Lemma collect_none m us rs : forall b rest wakeup ok,
  Forall (fun w => m w = LW_WAIT_UNTIL_FREE) us -> none_until_free m rs ->
  collect m (us ++ rs) b = (rest, wakeup, ok) -> none_until_free m rest.
Proof.
  induction us as [|w us IH]; intros b rest wakeup ok Hu Hr.
  - intros H%collect_sublist. by eapply Forall_sublist.
  - apply Forall_cons in Hu as [Hw Hu]. cbn [collect app].
    rewrite (bool_decide_eq_false_2 (m w = LW_EXCLUSIVE)) by congruence. rewrite andb_false_r.
    destruct (collect m (us ++ rs) _) as [[r k] o] eqn:E. intros [= <- _ _]. by eapply IH.
Qed.

Lemma collect_var_none m us rs rest wakeup :
  Forall (fun w => m w = LW_WAIT_UNTIL_FREE) us -> none_until_free m rs ->
  collect_var m (us ++ rs) = (rest, wakeup) -> rest = rs.
Proof.
  intros Hu Hr. revert rest wakeup. induction Hu as [|w us Hw Hu IH]; intros rest wakeup.
  - destruct Hr as [|w rs Hw Hr]; cbn; [by intros [= <- _]|]. rewrite bool_decide_eq_true_2 by done. by intros [= <- _].
  - cbn. rewrite bool_decide_eq_false_2 by (intros H; by apply H).
    destruct (collect_var m (us ++ rs)) as [r k] eqn:E. intros [= <- _]. by eapply IH.
Qed.

Section VarStep.
Context (st : system) (p : nat) (x : proc).
Context (W : word_inv st) (Q : list_inv st) (V : var_inv st) (Hp : procs st !! p = Some x).

(** Those who wait for a change join the list in front. *)
Lemma var_push c n :
  at_pc x = QueuePush c n ->
  let ws := match wait_mode c with LW_WAIT_UNTIL_FREE => p :: waiters (lock st) | _ => waiters (lock st) ++ [p] end in
  var_inv (MkSystem (set_waiters ws (lock st))
    (<[p := set_pc (QueueUnlock c n) (set_waiting true (set_mode (wait_mode c) x))]> (procs st))).
Proof.
  intros Epc ws. set (x' := set_pc _ _). set (ps' := <[p := x']> (procs st)).
  pose proof (w_local _ W p x Hp) as Hloc. unfold local in Hloc. rewrite Epc in Hloc. destruct Hloc as (_ & Hh & _).
  assert (Hn : p ∉ listed st) by (eapply not_listed; [done..|right; by rewrite Epc]).
  assert (Hm : forall w, w ∈ waiters (lock st) -> mode_in ps' w = mode_in (procs st) w).
  { intros w Hw. unfold mode_in, ps'. rewrite list_lookup_insert_ne; [done|]. intros <-.
    apply Hn. apply elem_of_app. by left. }
  assert (Hmp : mode_in ps' p = wait_mode c) by (unfold mode_in, ps'; by rewrite (lookup_upd_eq _ _ _ _ Hp)).
  assert (Hws : forall q, q ∈ ws -> q = p \/ q ∈ waiters (lock st)).
  { intros q. unfold ws. destruct (wait_mode c); rewrite ?elem_of_app, ?elem_of_cons, ?elem_of_nil; tauto. }
  assert (Hch : changing st -> changing (MkSystem (set_waiters ws (lock st)) ps')).
  { intros (q & y & Hq & Hy). exists q, y. split; [|done]. cbn. unfold ps'. rewrite list_lookup_insert_ne; [done|].
    intros <-. assert (y = x) as -> by congruence. unfold changes, shares, owns in Hy. by rewrite Epc, Hh in Hy. }
  split; cbn [lock procs waiters set_waiters valptr].
  - destruct (v_front _ V) as (us & rs & E & Hu & Hr). unfold none_until_free in *. rewrite Forall_forall in Hu, Hr.
    assert (Hu' : Forall (fun w => mode_in ps' w = LW_WAIT_UNTIL_FREE) us).
    { apply Forall_forall. intros w Hw. rewrite Hm; [by apply Hu|]. rewrite E. apply elem_of_app. by left. }
    assert (Hr' : Forall (fun w => mode_in ps' w <> LW_WAIT_UNTIL_FREE) rs).
    { apply Forall_forall. intros w Hw. rewrite Hm; [by apply Hr|]. rewrite E. apply elem_of_app. by right. }
    unfold ws. rewrite E. destruct (wait_mode c) eqn:Ec; [exists us, (rs ++ [p])..|exists (p :: us), rs].
    1,2: rewrite <- app_assoc; split; [done|]; split; [done|]; apply Forall_app; split; [done|];
      apply Forall_singleton; by rewrite Hmp.
    split; [done|]. split; [by constructor|done].
  - intros q y Hq Hc. exfalso. destruct (lookup_upd _ _ _ _ _ _ Hp Hq) as [[-> ->]|[Hne Hq']]; [done|].
    destruct (inside_unique st p x q y W Hp Hq'); [by rewrite Epc|by destruct (at_pc y)|done].
  - intros q y Hq Hw He. destruct (lookup_upd _ _ _ _ _ _ Hp Hq) as [[-> ->]|[Hne Hq']]; [done|].
    destruct (Hws q Hw) as [?|Hw']; [done|]. change (release_ok st = true). by eapply (v_ok _ V).
  - intros q y v a k value Hq Hy. destruct (lookup_upd _ _ _ _ _ _ Hp Hq) as [[-> ->]|[Hne Hq']]; [done|].
    by eapply (v_value _ V).
  - intros q y v Hq Hw Hs. destruct (lookup_upd _ _ _ _ _ _ Hp Hq) as [[-> ->]|[Hne Hq']]; [done|].
    destruct (Hws q Hw) as [?|Hw']; [done|]. destruct (v_sleep _ V q y v Hq' Hw' Hs); [by left|right; by apply Hch].
Qed.

(** If the lock is not free after a release then somebody else shares it. *)
Lemma another_sharer m :
  owns x = Some m -> m = LW_SHARED \/ m = LW_EXCLUSIVE -> value (procs st) - lock_value m <> 0 ->
  exists r z, r <> p /\ procs st !! r = Some z /\ shares z = true.
Proof.
  intros Ho Hm Hz. pose proof (owner_counted st p x m W Hp Ho Hm) as Hc.
  pose proof (countb_nonneg shares (procs st)). pose proof (countb_nonneg excludes (procs st)).
  set (x0 := set_held None (set_pc Idle x)).
  assert (Hs : 0 < countb shares (<[p := x0]> (procs st))).
  { rewrite (countb_insert _ _ _ _ _ Hp). change (shares x0) with false. unfold shares at 2. rewrite Ho.
    unfold value in Hz. pose proof (w_excl _ W) as He.
    destruct Hc as [[-> Hc]|[-> Hc]]; unfold lock_value, LW_VAL_EXCLUSIVE, LW_VAL_SHARED in Hz; rewrite ?Z.shiftl_1_l in Hz.
    - rewrite bool_decide_eq_true_2 by done. cbn [Z.b2z]. lia.
    - lia. }
  apply countb_lookup in Hs as (r & z & Hr & Hzs). destruct (lookup_upd _ _ _ _ _ _ Hp Hr) as [[-> ->]|[Hne Hr']]; [done|].
  by exists r, z.
Qed.

(** The last to release the lock will wake those who wait for a change. *)
Lemma var_release m x' l' :
  flag_inv st -> at_pc x = ReleaseSub m ->
  step_proc p st x = Done (MkSystem l' (<[p := x']> (procs st))) -> waiters l' = waiters (lock st) ->
  overslept st p x x' l' -> changing (MkSystem l' (<[p := x']> (procs st))).
Proof.
  intros F Epc Hstep Hwt (q & y & v & Hq & Hw & Hs & Hold).
  pose proof (w_local _ W p x Hp) as Hloc. unfold local in Hloc. rewrite Epc in Hloc. destruct Hloc as (_ & Hh & Hm).
  assert (Ho : owns x = Some m) by (unfold owns; by rewrite Epc).
  pose proof (owner_value st p x m W Hp Ho Hm) as Hv.
  assert (Hro : release_ok st = true).
  { rewrite Hwt in Hw. eapply (v_ok _ V q); [exact Hold|done|]. case_bool_decide as E; [|by eapply sleeps_for_eager].
    exfalso. revert Hstep. subst q. rewrite (lookup_upd_eq _ _ _ _ Hp) in Hq. injection Hq as <-.
    unfold_step. rewrite Epc. cbn zeta. destruct (is_set _ _); [done|]. intros [= _ E].
    pose proof (lookup_upd_eq _ _ _ x' Hp) as H1. rewrite <- E, (lookup_upd_eq _ _ _ _ Hp) in H1. injection H1 as <-.
    cbn in Hs. by destruct (_ && _). }
  assert (Hhw : has_waiters st = true) by (apply (f_hw _ F); rewrite <- Hwt; intros E; rewrite E in Hw; by apply elem_of_nil in Hw).
  assert (Hx : changes x' = true \/ value (procs st) - lock_value m <> 0).
  { revert Hstep. unfold_step. rewrite Epc. cbn zeta.
    rewrite (w_state _ W), <- Z.add_opp_r, word_u32, word_check_waiters, word_value, Hro, Hhw by lia.
    destruct (is_set _ _); [done|]. destruct (Z.eqb_spec (value (procs st) + - lock_value m) 0) as [|Hz]; [|right; lia].
    intros [= _ E]. left. pose proof (lookup_upd_eq _ _ _ x' Hp) as H1.
    rewrite <- E, (lookup_upd_eq _ _ _ _ Hp) in H1. by injection H1 as <-. }
  destruct Hx as [Hx|Hz]; [exists p, x'; split; [by eapply lookup_upd_eq|done]|].
  assert (Hm' : m = LW_SHARED \/ m = LW_EXCLUSIVE) by (destruct m; by auto).
  destruct (another_sharer m Ho Hm' Hz) as (r & z & Hne & Hr & Hzs).
  exists r, z. split; [cbn; by rewrite list_lookup_insert_ne|]. unfold changes. rewrite Hzs. destruct (at_pc z); try done; by rewrite orb_true_r.
Qed.
End VarStep.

## Task item
Every line above from the line with "assert (Hch : changing" to the line with "- destruct (v_front" is wanted, ends included; write them out exactly and add no other line.

## Written response
  assert (Hch : changing st -> changing (MkSystem (set_waiters ws (lock st)) ps')).
  { intros (q & y & Hq & Hy). exists q, y. split; [|done]. cbn. unfold ps'. rewrite list_lookup_insert_ne; [done|].
    intros <-. assert (y = x) as -> by congruence. unfold changes, shares, owns in Hy. by rewrite Epc, Hh in Hy. }
  split; cbn [lock procs waiters set_waiters valptr].
  - destruct (v_front _ V) as (us & rs & E & Hu & Hr). unfold none_until_free in *. rewrite Forall_forall in Hu, Hr.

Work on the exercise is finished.